What he designates by soul is a fundamental stratum, of physiology, which is the expression of a state of the body. “I am all bodies, and nothing else,” as Zarathustra says.
120. Health of the soul. The famous formula of moral medicine (of which Ariston of Chios is the author): “Virtue is the health of the soul” should, if it is to be used, at least be transformed thus: “Your virtue is the health of your soul.” For in itself there is no health, and all attempts to give this name to a thing have failed miserably. It is important to know your goal, your horizon, your strengths, your impulses, your mistakes and above all the ideal and the ghosts of your soul in order to determine what health means, even for your body. So there are innumerable health of the body; and the more we allow the particular and incomparable individual to raise his head, the more we will unlearn the dogma of “the equality of men”, the more it will be necessary for our doctors to lose the notion of a normal health, of a normal diet, of the normal course of the disease. Only then will it be time to reflect on the health and illness of the soul and to put the particular virtue of each one in this health: it is true that the health of the soul could resemble in one the opposite of the health in the other.
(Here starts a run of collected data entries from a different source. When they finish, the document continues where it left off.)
(* ===== verification/HandlerRuns.v ===== *)
(** * What each handler does when its event is new

    On an event the contract published, whose stream is stored and whose key is
    not, every handler returns, writes one stream row and one event row and
    leaves the others alone. *)
From S2P Require Import Prelude JsLang StreamId Schema Xdr Worker Contract ContractCalls Samples WorkerFacts Replay Effects.
Local Open Scope Z_scope.

Section Runs.
Context `{P : PrismaEngine} `{K : StrKey}.
Implicit Types (w : World P).

(** The stream's row is [r], an event is stored under [k], the rest is as before. *)
Definition wrote (sid : Z) (r : Stream) (k : string * string) w w' : Prop :=
  t_find sid (streams (db w')) = Some r /\ is_Some (t_find k (events (db w'))) /\ frame sid k w w'.

(** A transaction followed by a broadcast writes what the transaction writes. *)
Lemma wrote_handler (tx : Js (World P) unit) t ev data sid r k w w' :
  tx w = (Returns tt, w') -> wrote sid r k w w' ->
  exists w'', (do! transaction tx in broadcast t ev data) w = (Returns tt, w'') /\ wrote sid r k w w''.
Proof. intros H Hw. eexists. split; [by eapply run_handler|done]. Qed.

Lemma run_written (tx : Js (World P) unit) t ev data sid r k w :
  (exists w', tx w = (Returns tt, w') /\ wrote sid r k w w') ->
  exists w', (do! transaction tx in broadcast t ev data) w = (Returns tt, w') /\ wrote sid r k w w'.
Proof. intros (w' & H & Hw). by eapply wrote_handler. Qed.

(** An update, and then the event, looked for and not found. *)
Lemma update_then_absent now sid r upd h t create touch w :
  t_find sid (streams (db w)) = Some r -> streamId (upd r) = sid ->
  stream_fits (upd r) = true ->
  t_find (h, t) (events (db w)) = None ->
  ev_transactionHash (create h) = h -> ev_eventType (create h) = t ->
  ev_streamId (create h) = sid -> event_fits (create h) = true ->
  exists w',
    (do! stream_update now sid upd in
     let! existing := streamEvent_findUnique (Some h) t in
     match existing with Some _ => ret tt | None => streamEvent_upsert (Some h) t create touch end) w =
      (Returns tt, w') /\
    wrote sid (set_updatedAt now (upd r)) (h, t) w w'.
Proof.
  intros Hr Hid Hf Hn Hh Ht Hs He.
  destruct (update_then_record now sid r upd h t create touch w) as (w' & Hrun & H1 & H2 & H3 & _); try done.
  exists w'. split; [|by split_and!; eauto].
  revert Hrun. unfold bind at 1 2. erewrite stream_update_found, put_stream_fits by done. cbv iota.
  intros Hrun. unfold bind, streamEvent_findUnique, gets. simpl. by rewrite Hn.
Qed.

Lemma run_withdrawn now m sid a x ts rcp r wd w :
  - 2 ^ 127 <= x < 2 ^ 127 -> decodeAddress (ScvAddress a) = Returns rcp ->
  t_find sid (streams (db w)) = Some r -> streamId r = sid -> stream_fits r = true ->
  string_to_bigint (withdrawnAmount r) = Some wd ->
  t_find (m_txHash m, "WITHDRAWN"%string) (events (db w)) = None ->
  fits_int8 (Number_int ts) = true -> fits_int4 (m_ledger m) = true ->
  exists w', processEvent now (TokensWithdrawnEvent m sid a x ts) w = (Returns tt, w') /\
    wrote sid (set_updatedAt now (set_lastUpdateTime (Number_int ts)
             (set_withdrawnAmount (BigInt_toString (wd + x)) r))) (m_txHash m, "WITHDRAWN"%string) w w'.
Proof.
  intros. edestruct (withdrawal_run now m sid a x ts rcp r wd w) as (w' & Hrun & Hs & He & Hf & _); [done..|].
  exists w'. split; [done|]. split_and!; eauto.
Qed.

Lemma run_topped_up now m sid a x dep en r rate w :
  - 2 ^ 127 <= x < 2 ^ 127 -> - 2 ^ 127 <= dep < 2 ^ 127 ->
  t_find sid (streams (db w)) = Some r -> streamId r = sid -> stream_fits r = true ->
  string_to_bigint (ratePerSecond r) = Some rate ->
  t_find (m_txHash m, "TOPPED_UP"%string) (events (db w)) = None ->
  fits_int8 (seconds now) = true -> fits_int4 (m_ledger m) = true ->
  fits_int8_opt (end_time (startTime r) dep rate (totalPausedDuration r)) = true ->
  exists w', processEvent now (StreamToppedUpEvent m sid a x dep en) w = (Returns tt, w') /\
    wrote sid (set_updatedAt now (set_lastUpdateTime (seconds now)
      (set_endTime (end_time (startTime r) dep rate (totalPausedDuration r))
         (set_depositedAmount (BigInt_toString dep) r)))) (m_txHash m, "TOPPED_UP"%string) w w'.
Proof.
  intros Hx Hd Hr Hid Hf Hrate Hn Hts Hl Hend.
  destruct (process_topped_up now m sid a x dep en Hx Hd) as (t & ev & data & ->).
  destruct (update_then_record now sid r (fun r0 => set_lastUpdateTime (seconds now)
      (set_endTime (end_time (startTime r) dep rate (totalPausedDuration r))
         (set_depositedAmount (BigInt_toString dep) r0))) (m_txHash m) "TOPPED_UP"
    (new_event sid "TOPPED_UP" (Some (BigInt_toString x)) (m_ledger m) (seconds now)
       [("newDepositedAmount"%string, JString (BigInt_toString dep))])
    (touch_event (m_ledger m) (seconds now)) w) as (w' & Hrun & H1 & H2 & H3 & _); try done; [fits|fits|].
  apply (wrote_handler _ _ _ _ _ _ _ _ w'); [|by split_and!; eauto].
  unfold topped_up_tx. unfold bind at 1. simpl. rewrite Hn.
  unfold bind at 1. erewrite findUniqueOrThrow_found by done.
  unfold bind at 1, lift at 1, BigInt_of_string. rewrite Hrate. simpl.
  unfold bind at 1, lift at 1, BigInt_of_string. rewrite toString_parses. simpl. exact Hrun.
Qed.

Lemma run_paused now m sid a at_ snd r w :
  decodeAddress (ScvAddress a) = Returns snd ->
  t_find sid (streams (db w)) = Some r -> streamId r = sid -> stream_fits r = true ->
  t_find (m_txHash m, "PAUSED"%string) (events (db w)) = None ->
  fits_int8 (Number_int at_) = true -> fits_int8 (seconds now) = true -> fits_int4 (m_ledger m) = true ->
  exists w', processEvent now (StreamPausedEvent m sid a at_) w = (Returns tt, w') /\
    wrote sid (set_updatedAt now (set_lastUpdateTime (seconds now)
      (set_pausedAt (Some (Number_int at_)) (set_isPaused true r)))) (m_txHash m, "PAUSED"%string) w w'.
Proof.
  intros Ha Hr Hid Hf Hn Hat Hts Hl. destruct (process_paused now m sid a at_ snd Ha) as (t & ev & data & ->).
  apply run_written. eapply (update_then_absent now sid r); try done; fits.
Qed.

Lemma process_resumed now m sid a en snd :
  decodeAddress (ScvAddress a) = Returns snd ->
  exists t ev data,
    processEvent (P:=P) now (StreamResumedEvent m sid a en) =
    (do! transaction (resumed_tx now (StreamResumedEvent m sid a en) sid snd en) in
     broadcast t ev data).
Proof.
  intros Ha. do 3 eexists.
  change (processEvent now (StreamResumedEvent m sid a en)) with
    (handleStreamResumed (P:=P) now (StreamResumedEvent m sid a en) (ScvU64 sid)).
  unfold handleStreamResumed. dec_step.
  got_body (<["new_end_time":=ScvU64 en]> (<["sender":=ScvAddress a]>
      (<["stream_id":=ScvU64 sid]> (∅ : gmap string ScVal)))).
  got_address "sender"%string a Ha. reflexivity.
Qed.

Lemma run_resumed now m sid a en snd r w :
  decodeAddress (ScvAddress a) = Returns snd ->
  t_find sid (streams (db w)) = Some r -> streamId r = sid -> stream_fits r = true ->
  t_find (m_txHash m, "RESUMED"%string) (events (db w)) = None ->
  fits_int8 en = true -> fits_int8 (seconds now) = true -> fits_int4 (m_ledger m) = true ->
  fits_int4 (totalPausedDuration r + paused_duration (seconds now) (pausedAt r)) = true ->
  exists w', processEvent now (StreamResumedEvent m sid a en) w = (Returns tt, w') /\
    wrote sid (set_updatedAt now (set_lastUpdateTime (seconds now)
      (set_totalPausedDuration (totalPausedDuration r + paused_duration (seconds now) (pausedAt r))
        (set_endTime (Some en) (set_pausedAt None (set_isPaused false r))))))
      (m_txHash m, "RESUMED"%string) w w'.
Proof.
  intros Ha Hr Hid Hf Hn Hen Hts Hl Htot.
  destruct (process_resumed now m sid a en snd Ha) as (t & ev & data & ->).
  apply run_written. unfold resumed_tx. unfold bind at 1. erewrite findUniqueOrThrow_found by done.
  eapply (update_then_absent now sid r); try done; fits.
Qed.

Lemma process_cancelled now m sid a b wd refunded :
  - 2 ^ 127 <= wd < 2 ^ 127 -> - 2 ^ 127 <= refunded < 2 ^ 127 ->
  exists t ev data,
    processEvent (P:=P) now (StreamCancelledEvent m sid a b wd refunded) =
    (do! transaction (cancelled_tx now (StreamCancelledEvent m sid a b wd refunded) sid
           (BigInt_toString wd) (BigInt_toString refunded)) in broadcast t ev data).
Proof.
  intros Hw Hrf. do 3 eexists.
  change (processEvent now (StreamCancelledEvent m sid a b wd refunded)) with
    (handleStreamCancelled (P:=P) now (StreamCancelledEvent m sid a b wd refunded) (ScvU64 sid)).
  unfold handleStreamCancelled. dec_step.
  got_body (<["refunded_amount":=i128_parts refunded]> (<["amount_withdrawn":=i128_parts wd]>
      (<["recipient":=ScvAddress b]> (<["sender":=ScvAddress a]>
        (<["stream_id":=ScvU64 sid]> (∅ : gmap string ScVal)))))).
  got_i128 "amount_withdrawn"%string wd. got_i128 "refunded_amount"%string refunded. reflexivity.
Qed.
And finally the great question would remain open: to know if we can do without illness, even for the development of our virtue, and if particularly our thirst for knowledge and self-knowledge does not need the sick soul as much as the healthy one: in a word if the only will of health is not a prejudice, cowardice, and perhaps a remainder of the most subtle barbarism and of the retrograde spirit.
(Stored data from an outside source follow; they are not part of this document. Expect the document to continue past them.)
(** Deleting, updating and rotating the secret under one address leave every
    subscription of another address as it was, whatever identifier is given;
    an update or a rotation of a subscription the address does not own fails.
    The address is all the service asks for. *)
Theorem webhook_ownership (id user : string) (input : UpdateInput) (s : WebhookSubscription)
    (w : WebhookWorld) :
  NoDup (map ws_id (subscriptions w)) -> s ∈ subscriptions w -> userAddress s <> user ->
  s ∈ subscriptions (deleteWebhookSubscription id user w).2 /\
  s ∈ subscriptions (updateWebhookSubscription id user input w).2 /\
  s ∈ subscriptions (regenerateWebhookSecret id user w).2 /\
  (ws_id s = id ->
   is_returns (updateWebhookSubscription id user input w).1 = false /\
   regenerateWebhookSecret id user w = (Throws NotFound, w)).
Proof.
  intros Hnd Hs Hu.
  assert (Hmine : mine id user s = false).
  { unfold mine. rewrite (bool_decide_eq_false_2 (userAddress s = user)) by done. apply andb_false_r. }
  assert (Hone : forall t, t ∈ subscriptions w -> mine id user t = true -> ws_id s = id -> False).
  { intros t Ht [E1%bool_decide_eq_true E2%bool_decide_eq_true]%andb_prop Es.
    apply Hu. rewrite <- E2. f_equal. clear -Hnd Hs Ht E1 Es.
    induction (subscriptions w) as [|a l IH]; [set_solver|]. simpl in Hnd.
    apply NoDup_cons in Hnd as [Ha Hnd].
    apply elem_of_cons in Hs as [->|Hs], Ht as [->|Ht]; [done| | |by apply IH].
    - exfalso. apply Ha. rewrite Es, <- E1. apply list_elem_of_fmap. eauto.
    - exfalso. apply Ha. rewrite E1, <- Es. apply list_elem_of_fmap. eauto. }
  assert (Hnone : ws_id s = id -> List.filter (mine id user) (subscriptions w) = []).
  { intros E. destruct (List.filter _ _) as [|t ts] eqn:Hf; [done|]. exfalso.
    assert (In t (List.filter (mine id user) (subscriptions w))) as Hin by (rewrite Hf; by left).
    apply filter_In in Hin as [Hin Ht]. eapply Hone; [by apply list_elem_of_In|done|done]. }
  split_and!.
  - by apply (updateMany_keeps _ (set_active false)).
  - unfold updateWebhookSubscription, bind, throw. case_match; [done|].
    pose proof (updateMany_keeps (mine id user) (apply_input input) s w Hs Hmine) as Hk.
    destruct (subscription_updateMany _ _ w) as [[c|e] w'] eqn:E; [|done]. simpl in Hk.
    destruct (c =? 0); [done|]. simpl. by destruct (List.find _ _).
  - unfold regenerateWebhookSecret, bind, find_subscription, gets.
    destruct (List.find (mine id user) (subscriptions w)) as [t|] eqn:Hf; [|done].
    apply find_some in Hf as [Ht Hm]. apply list_elem_of_In in Ht.
    unfold draw, subscription_update, bind, find_subscription, gets. simpl.
    destruct (List.find (fun s0 => bool_decide (ws_id s0 = id)) (subscriptions w)); [|done]. simpl.
    apply list_elem_of_fmap. exists s. split; [|done]. case_bool_decide; [|done].
    exfalso. by eapply Hone.
  - intros E. specialize (Hnone E). split.
    + unfold updateWebhookSubscription, bind, throw. case_match; [done|]. simpl. by rewrite Hnone.
    + unfold regenerateWebhookSecret, bind, find_subscription, gets.
      destruct (List.find (mine id user) (subscriptions w)) as [t|] eqn:Hf; [|done]. exfalso.
      apply find_some in Hf as [Ht Hm]. eapply Hone; [by apply list_elem_of_In|done|done].
Qed.
End WebhookFacts.

(** ** Witnesses *)

#[local] Instance sample_env : WebhookEnv := {|
  hmac_sha256_hex := fun key text => key +:+ text;
  randomText := fun n => BigInt_toString (Z.of_nat n);
  toISOString := BigInt_toString;
  prisma_error_text := fun _ => "error" |}.

Definition sample_subscription (id user : string) : WebhookSubscription := {|
  ws_id := id; userAddress := user; targetUrl := "https://example.org"; secretKey := "s";
  eventTypes := ["STREAM_CREATED"]; ws_isActive := true |}.
Definition sample_world : WebhookWorld := {|
  subscriptions := [sample_subscription "a" "GA"; sample_subscription "b" "GB"];
  deliveries := []; posts := []; clock := 1700000000000; drawn := 7 |}.
Definition sample_payload : WebhookPayload :=
  {| p_eventType := "STREAM_CREATED"; p_data := JNull; p_timestamp := "now" |}.
(** Two failures, then an answer. *)
Definition recovering (k : nat) : FetchResult :=
  match k with 0%nat => Response 503 120 | 1%nat => FetchFails "" 10000 | _ => Response 204 80 end.

Lemma webhook_attempts_witness :
  exists n, (1 <= n <= 5)%nat /\
    map post_at (posts (deliverWebhook recovering (sample_subscription "a" "GA") sample_payload
                          sample_world).2) =
      map (fun k => clock sample_world + offset recovering k) (seq 0 n) /\
    map (offset recovering) (seq 0 3) = [0; 60120; 370120].
Proof.
  destruct (webhook_attempts recovering (sample_subscription "a" "GA") sample_payload sample_world
    ltac:(reflexivity)) as (r & w' & row' & n & E & Hn & Hp & _).
  exists n. split; [exact Hn|]. rewrite E. cbn [snd]. rewrite Hp.
  change (posts sample_world) with ([] : list Post). rewrite app_nil_l, map_map.
  split; reflexivity.
Defined.

Lemma late_attempts_rejected_witness :
  let p := post_of (sending_of (sample_subscription "a" "GA") sample_payload sample_world)
             recovering (clock sample_world) 2 in
  verifyWebhookSignature (post_at p + 35) (post_body p) (post_v1 p) "s" (post_t p) DEFAULT_TOLERANCE =
  Returns false.
Proof.
  intros p.
  apply (late_attempts_rejected recovering (sample_subscription "a" "GA") sample_payload sample_world
    2 (post_at p + 35)); [|unfold p; lia|lia].
  intros [|[|j]]; simpl; lia.
Defined.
Paragraph 120, Friedrich Nietzsche, The Gay Knowledge (1882)
Friedrich Nietzsche redefines the philosopher as the medicine of culture. It is no longer the question that pinpoints the problem of the search for truth that guides philosophy.
The philosopher is a medical philosopher rather than a scholarly doctor. The big question is to know if we can do without the disease. The question is: are there sick modes of thought, which reflect a deviation from what would be health? Friedrich Nietzsche correction in the affirmative: there are in a certain way diseases of the soul, symptoms of dysfunctions in the body organization. For example, the proliferation of pessimistic judgments. It is therefore necessary to think dynamically between health and illness. Pessimism is an obstacle to overcome.
“That which does not kill me strengthens me,” explains Nietzche in The Twilight of the Idols published in 1888.